▶ _Work instructions_
Within the entries below, the lines from the one with "Hr' & Hsz);" through the one with "rewrite !(need_direct (i_addrs" are to be set down exactly, both ends kept.

▶ _Data provided_

Lemma bmap_run l c s V L ip i bm n k :
  inodes c !! ip = Some i -> i_dev i = ROOTDEV -> holds s V ∅ L -> layout sb V -> lengths V ->
  file_ok V (i_addrs i) bm -> 0 <= n < MAXFILE ->
  room0 (base (i_addrs i) L) (Datatypes.S (need (i_addrs i) + k)) -> (2 <= k)%nat ->
  (need (i_addrs i) < size (free_set V))%nat ->
  exists a s' V' addrs' L',
    bmap ip n (Fs l c s) = Ret a (Fs l (put_d ip i (set_d_addrs addrs' (i_d i)) c) s') /\
    holds s' V' ∅ L' /\ grows V V' (i_addrs i) addrs' bm (<[n := a]> bm) /\
    (is_Some (bm !! n) -> addrs' = i_addrs i) /\
    room0 (base addrs' ({[a]} ∪ L')) (need addrs' + k) /\
    (size (free_set V) + need addrs' <= Datatypes.S (size (free_set V') + need (i_addrs i)))%nat.
Proof.
  intros Hi Hdev Hh Hlo Hlen Hf Hn Hr Hk Hfree. destruct (bm !! n) as [a|] eqn:Hbn.
  { destruct (bmap_found l c s V L ip i bm n a Hi Hdev Hh Hlo Hlen Hf Hbn) as (s' & E & Hh').
    { eapply room0_sub; [etransitivity; [|apply base_sub]; apply union_subseteq_r| |exact Hr]. lia. }
    exists a, s', V, (i_addrs i), L. rewrite put_d_id, insert_id by done. split_and!; [done|done|by apply grows_refl|done| |lia].
    apply (room_base _ L); [|done]. pose proof (base_sub (i_addrs i) L). set_solver. }
  destruct (Z.ltb_spec n NDIRECT) as [Hlt|Hge].
  { destruct (bmap_direct_new l c s V L ip i bm n (need (i_addrs i) + k)) as (a & s' & V' & L' & E & Hh' & Hg & Hr' & Hsz);
      try done; try lia.
    exists a, s', V', (<[Z.to_nat n := a]> (i_addrs i)), L'. change NDIRECT with 12 in Hlt.
    rewrite !(need_direct (i_addrs i)) by lia. split_and!; try done; try lia; by intros []. }
  unfold bmap. rewrite (bind_Ret _ _ _ _ _ (get_inode_run l c s ip i Hi)).
  rewrite (proj2 (Z.ltb_ge n NDIRECT)) by done. cbv zeta. change NINDIRECT with 128.
  assert (HnI : NDIRECT <= n < MAXFILE) by lia.
  rewrite (proj2 (Z.ltb_lt (n - NDIRECT) 128)) by (change NDIRECT with 12; change MAXFILE with 140 in *; lia).
  pose proof (entry_ind _ _ _ Hf) as Hre. unfold need in *. rewrite Hdev.
  destruct (Z.eqb_spec (ind (i_addrs i)) 0) as [Hz|Hne].
  - rewrite Hz in Hre.
    destruct (inode_entry_new l c s ip i NDIRECT V L Hi Hdev Hre Hh Hlo) as (i0 & s1 & Hff & E1 & Hh1); [|lia|].
    { eapply room0_sub; [apply base_sub| |exact Hr]. lia. }
    rewrite (bind_Ret _ _ _ _ _ E1).
    destruct (alloc_facts V i0 Hlo Hff Hlen) as (Hlo1 & Hlen1 & Ho1 & Hz1 & _ & _ & Hsz1).
    destruct (alloc_file V i0 (i_addrs i) bm Hlo Hff Hlen Hf) as [Hf1 Hfr].
    pose proof (link_ind _ _ _ i0 Hf1 Ho1 Hfr Hz Hz1) as Hf1'. set (addrs1 := <[Z.to_nat NDIRECT := i0]> (i_addrs i)) in *.
    assert (Hi0 : ind addrs1 = i0) by (apply ind_set; apply Hf).
    pose proof (db_boot _ _ (ow_data _ _ Ho1)) as Hi0n.
    assert (Hb1 : base addrs1 ({[i0]} ∪ ({[bb]} ∪ L)) = {[i0]} ∪ ({[bb]} ∪ L)).
    { unfold base. rewrite Hi0, (proj2 (Z.eqb_neq i0 0)) by done. set_solver. }
    assert (Hb0 : base (i_addrs i) L = {[bb]} ∪ L) by (unfold base; by rewrite Hz).
    rewrite Hb0 in Hr.
    set (c1 := put_d ip i _ c).
    destruct (indirect_entry_run l c1 s1 _ _ addrs1 bm n Hh1 Hlo1 Hlen1 Hf1') as
      (a & s2 & V2 & L2 & E2 & Hh2 & Hg2 & HL2 & Hsz2); [by rewrite Hi0|done| |lia|].
    { rewrite Hb1. apply room_log. by eapply room_le; [exact Hr|lia]. }
    rewrite Hi0 in E2, HL2. exists a, s2, V2, addrs1, L2. rewrite Hi0, (proj2 (Z.eqb_neq i0 0)) by done. split_and!; try done.
    + apply (grows_ind V (allocated sb V i0) V2); [done| | |done].
      * rewrite Hi0. by apply first_free_in.
      * by apply grows_new_ind.
    + destruct HL2 as [[? _]|[_ ->]]; [congruence|].
      apply (room0_sub _ ({[a]} ∪ ({[i0]} ∪ ({[bb]} ∪ L))) k); [|done|].
      2: { do 2 apply room_log. by eapply room_le; [exact Hr|lia]. }
      unfold base. rewrite Hi0, (proj2 (Z.eqb_neq i0 0)) by done. set_solver.
    + lia.
  - rewrite (bind_Ret _ _ _ _ _ (inode_entry_found l c s ip i NDIRECT _ Hi Hre Hne)).
    destruct (indirect_entry_run l c s V L (i_addrs i) bm n Hh Hlo Hlen Hf Hne HnI) as
      (a & s2 & V2 & L2 & E2 & Hh2 & Hg2 & HL2 & Hsz2); [by eapply room_le; [exact Hr|lia]|lia|].
    exists a, s2, V2, (i_addrs i), L2. rewrite put_d_id by done. rewrite (proj2 (Z.eqb_neq _ 0)) by done.
    split_and!; try done; [|lia]. destruct HL2 as [[? _]|[_ ->]]; [congruence|].
    apply (room_base _ L); [|done]. unfold base. rewrite (proj2 (Z.eqb_neq _ 0)) by done. set_solver.
Qed.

▶ _Response to the exercise_
  { destruct (bmap_direct_new l c s V L ip i bm n (need (i_addrs i) + k)) as (a & s' & V' & L' & E & Hh' & Hg & Hr' & Hsz);
      try done; try lia.
    exists a, s', V', (<[Z.to_nat n := a]> (i_addrs i)), L'. change NDIRECT with 12 in Hlt.
    rewrite !(need_direct (i_addrs i)) by lia. split_and!; try done; try lia; by intros []. }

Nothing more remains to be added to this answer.